However, if the bailee of a motor vehicle, motor boat or aircraft has
furnished a written estimate of the cost of towing, storage,
maintenance, repair or any other service on such motor vehicle, motor
boat or aircraft, any lien sought by such bailee for such service may
not be in an amount in excess of the written estimate.
2. A person who tows and stores a motor vehicle at the request of a
law enforcement officer authorized to remove such motor vehicle shall be
entitled to a lien for the reasonable costs of such towing and storage,
provided that such person, within five working days from the initial
towing, mails to the owner of said motor vehicle a notice by certified
mail return receipt requested that contains the name of the person who
towed and is storing said motor vehicle, the amount that is being
claimed for such towing and storage, and the address and times at which
said motor vehicle may be recovered. Such notice shall further state
that the person mailing said notice claims a lien on said motor vehicle
and that said motor vehicle shall be released to the owner thereof or
his or her lawfully designated representative upon full payment of all
charges accrued to the date that said motor vehicle is released. A
person who mails the foregoing notice within said five day period shall
be entitled to a lien for storage from and after the date of initial
towing, but a person who fails to mail such notice within said five day
period shall only be entitled to a lien for storage from and after the
date that the notice was mailed. A failure to mail such notice in a
timely fashion shall not affect a lien for towing.
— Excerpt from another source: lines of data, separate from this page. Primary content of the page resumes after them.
(** X17. A submit never calls sendMessage unless the quota endpoint
    reported a positive quota for it, and then with the input as typed,
    which is not only white space. *)
Theorem handleSubmit_sends_only_with_quota env render (w : Chat.World) text :
  Chat.CallSendMessage text ∈ trace (Chat.handleSubmit env render w) ->
  text = Chat.userInput render
  /\ ~ JsString.WhiteSpaceOnly (Chat.userInput render)
  /\ exists n, quota_reply env render = Some n /\ (0 < n)%Z.
Proof.
  intros Hsend.
  assert (Hinput : ~ JsString.WhiteSpaceOnly (Chat.userInput render)).
  { intros Hblank. rewrite (handleSubmit_guard_blank env render w Hblank)
      in Hsend.
    apply list_elem_of_In in Hsend. cbn in Hsend. intuition discriminate. }
  assert (Htruthy := trim_truthy _ Hinput).
  revert Hsend. unfold quota_reply.
  submit_cases env render Htruthy; intros Hsend;
    apply list_elem_of_In in Hsend; cbn [In] in Hsend;
    repeat match goal with
           | H : _ \/ _ |- _ => destruct H as [H|H]
           | H : False |- _ => destruct H
           | H : _ = Chat.CallSendMessage _ |- _ =>
               first [ discriminate H | injection H as <- ]
           end.
  split; [reflexivity|]. split; [exact Hinput|].
  exists quota. split; [reflexivity|].
  pose proof (Zgt_cases quota 0) as Hcases. rewrite Hpositive in Hcases. lia.
Qed.

Lemma handleSubmit_sends_only_with_quota_witness :
  Chat.userInput sample_state = Chat.userInput sample_state
  /\ ~ JsString.WhiteSpaceOnly (Chat.userInput sample_state)
  /\ exists n, quota_reply granting_env sample_state = Some n /\ (0 < n)%Z.
Proof.
  apply (handleSubmit_sends_only_with_quota granting_env sample_state
           sample_world (Chat.userInput sample_state)).
  apply list_elem_of_In. vm_compute. tauto.
Defined.

(** ** Selecting a thread in the sidebar *)

Lemma onThreadClick_dispatch threadId (w : Chat.World) :
  Chat.onThreadClick threadId w
  = Chat.dispatch (Chat.switchThread (Chat.ui w) threadId) w.
Proof.
  exact (bind_get
           (fun w0 => Chat.dispatch (Chat.switchThread (Chat.ui w0) threadId))
           w).
Qed.
(** X18. A click on a thread id that no thread of the list has changes
    nothing: the display, the selection, the thread list and local storage
    stay as they were, and the only effect is the console error. *)
Theorem thread_click_unknown_id threadId (w : Chat.World) :
  Chat.changed w = Chat.unchanged ->
  find_thread threadId (Chat.threads (Chat.ui w)) = None ->
  Chat.onThreadClick threadId w
  = mkOutcome (Returned tt) w
      [Chat.ConsoleError "Thread not found in local state"].
Proof.
  intros Hclean Hfind. rewrite onThreadClick_dispatch.
  destruct w as [s l d]. cbn [Chat.changed Chat.ui] in *. subst d.
  unfold Chat.dispatch, Chat.switchThread. cbn [Chat.ui]. rewrite Hfind.
  reflexivity.
Qed.

Lemma thread_click_unknown_id_witness :
  Chat.onThreadClick "T9" sample_world
  = mkOutcome (Returned tt) sample_world
      [Chat.ConsoleError "Thread not found in local state"].
Proof.
  apply (thread_click_unknown_id "T9" sample_world); reflexivity.
Defined.

(** X19. For a signed-in user, a click on a thread of the list selects
    it, displays its messages, and leaves local storage agreeing with the
    screen: the stored selection is the thread's id and the stored
    current messages are the thread's messages.  The thread list is not
    touched, neither in the state nor in local storage. *)
Theorem thread_click_persists_selection threadId thread (w : Chat.World) :
  Chat.changed w = Chat.unchanged ->
  JsString.truthy (Chat.userToken (Chat.ui w)) = true ->
  find_thread threadId (Chat.threads (Chat.ui w)) = Some thread ->
  let o := Chat.onThreadClick threadId w in
  let token := Chat.userToken (Chat.ui w) in
  completion o = Returned tt
  /\ Chat.currentThreadId (Chat.ui (final o)) = threadId
  /\ Chat.messages (Chat.ui (final o)) = Thread.messages thread
  /\ Chat.current_thread_id (Chat.localStorage (final o)) !! token
     = Some threadId
  /\ Chat.current_thread_messages (Chat.localStorage (final o)) !! token
     = Some (Thread.messages thread)
  /\ Chat.threads (Chat.ui (final o)) = Chat.threads (Chat.ui w)
  /\ Chat.chat_threads (Chat.localStorage (final o))
     = Chat.chat_threads (Chat.localStorage w).
Proof.
  intros Hclean Htoken Hfind o token. subst o token.
  rewrite onThreadClick_dispatch.
  destruct w as [s l d]. cbn [Chat.changed Chat.ui Chat.localStorage] in *.
  subst d.
  unfold Chat.dispatch, Chat.switchThread, Chat.setCurrentThreadId,
    Chat.setMessagesTo, Chat.commit, Chat.when.
  rewrite Hfind, Htoken. eff_unfold. cbv beta zeta.
  cbn [Chat.ui completion final trace].
  cbn -[insert lookup].
  repeat match goal with
         | |- context [if ?b then _ else _] =>
             destruct b eqn:?; cbn -[insert lookup]
         end;
    repeat split; rewrite ?lookup_insert_eq; try reflexivity;
    match goal with
    | H : String.eqb _ _ = true |- _ =>
        apply String.eqb_eq in H; by rewrite ?H
    end.
Qed.

Lemma thread_click_persists_selection_witness :
  let o := Chat.onThreadClick "T2" two_threads_world in
  let token := Chat.userToken (Chat.ui two_threads_world) in
  completion o = Returned tt
  /\ Chat.currentThreadId (Chat.ui (final o)) = "T2"
  /\ Chat.messages (Chat.ui (final o)) = Thread.messages other_thread
  /\ Chat.current_thread_id (Chat.localStorage (final o)) !! token
     = Some "T2"
  /\ Chat.current_thread_messages (Chat.localStorage (final o)) !! token
     = Some (Thread.messages other_thread)
  /\ Chat.threads (Chat.ui (final o)) = Chat.threads (Chat.ui two_threads_world)
  /\ Chat.chat_threads (Chat.localStorage (final o))
     = Chat.chat_threads (Chat.localStorage two_threads_world).
Proof.
  apply (thread_click_persists_selection "T2" other_thread two_threads_world);
    reflexivity.
Defined.

(** X20. While nobody is signed in (the user token is empty), a click on
    a thread writes nothing to local storage, whether the thread exists or
    not; a thread of the list is still selected and displayed. *)
Theorem thread_click_without_token threadId (w : Chat.World) :
  Chat.changed w = Chat.unchanged ->
  JsString.truthy (Chat.userToken (Chat.ui w)) = false ->
  let o := Chat.onThreadClick threadId w in
  completion o = Returned tt
  /\ Chat.localStorage (final o) = Chat.localStorage w
  /\ (forall thread,
        find_thread threadId (Chat.threads (Chat.ui w)) = Some thread ->
        Chat.currentThreadId (Chat.ui (final o)) = threadId
        /\ Chat.messages (Chat.ui (final o)) = Thread.messages thread).
Proof.
  intros Hclean Htoken o. subst o.
  rewrite onThreadClick_dispatch.
  destruct w as [s l d]. cbn [Chat.changed Chat.ui Chat.localStorage] in *.
  subst d.
  unfold Chat.dispatch, Chat.switchThread, Chat.setCurrentThreadId,
    Chat.setMessagesTo, Chat.commit, Chat.when.
  rewrite Htoken.
  destruct (find_thread threadId (Chat.threads s)) as [thread|] eqn:Hfind.
  - eff_unfold. cbv beta zeta. cbn -[insert lookup].
    repeat first
      [ progress (rewrite ?Htoken, ?andb_false_r; cbn -[insert lookup])
      | match goal with
        | |- context [if ?b then _ else _] =>
            destruct b eqn:?; cbn -[insert lookup]
        end ];
      (split; [reflexivity|]); (split; [reflexivity|]);
      intros ? [= <-]; (split; [|reflexivity]);
      first [ reflexivity | by apply String.eqb_eq ].
  - split; [reflexivity|]. split; [reflexivity|]. intros ? [=].
Qed.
3. The provisions of this section shall not apply to a person who tows
and stores a motor vehicle at the request of a law enforcement officer
where such request is made pursuant to the provisions of a local law or
ordinance regulating the towing and safekeeping of stolen or abandoned
vehicles within such locality and which requires such motor vehicle to
be turned over to the locality after a specified period of time.
4. The lien provided herein shall not inure to the benefit of any
person required to be registered as a motor vehicle repair shop pursuant
to article twelve-A of the vehicle and traffic law who is not so
registered.
5. A person who tows and stores a motor vehicle at the request of a
law enforcement officer authorized to remove such motor vehicle, and who
seeks to assert a lien for the storage of such motor vehicle pursuant to
subdivision two of this section shall mail by certified mail, return
receipt requested, a notice pursuant to this subdivision to every person
who has perfected a security interest in such motor vehicle or who is
listed as a lienholder upon the certificate of title of such motor
vehicle pursuant to the vehicle and traffic law within twenty days of
the first day of storage. Such notice shall include the name of the
person providing storage of the motor vehicle, the amount being claimed
for such storage, and address and times at which the motor vehicle may
be recovered. The notice shall also state that the person providing such
notice claims a lien on the motor vehicle and that such motor vehicle
shall be released upon full payment of all storage charges accrued on
the date the motor vehicle is released. A person who mails such notice
within such twenty day period shall be entitled to a lien for storage
from and after the first date of storage. A person who fails to mail
such notice within such twenty day period shall only be entitled to a
lien for the amount payable for storage from and after the date the
notice was mailed. A failure to mail such notice in a timely fashion
shall not affect a lien for towing.
S 185. Lien of manufacturers and throwsters of silk goods. All persons
or corporations engaged in the business of manufacturing, spinning or
throwing silk into yarn or other goods, shall be entitled to a lien upon
the goods and property of others in their possession for the amount of
any account that may be due them, from the owners of such silk, by
reason of any work and labor performed, and materials furnished in or
about the manufacturing, spinning or throwing of the same, or other
goods, of such owner or owners. Such lien shall not be waived or
impaired by the taking of any note or notes for the moneys so due, or
for the work and labor performed and materials furnished.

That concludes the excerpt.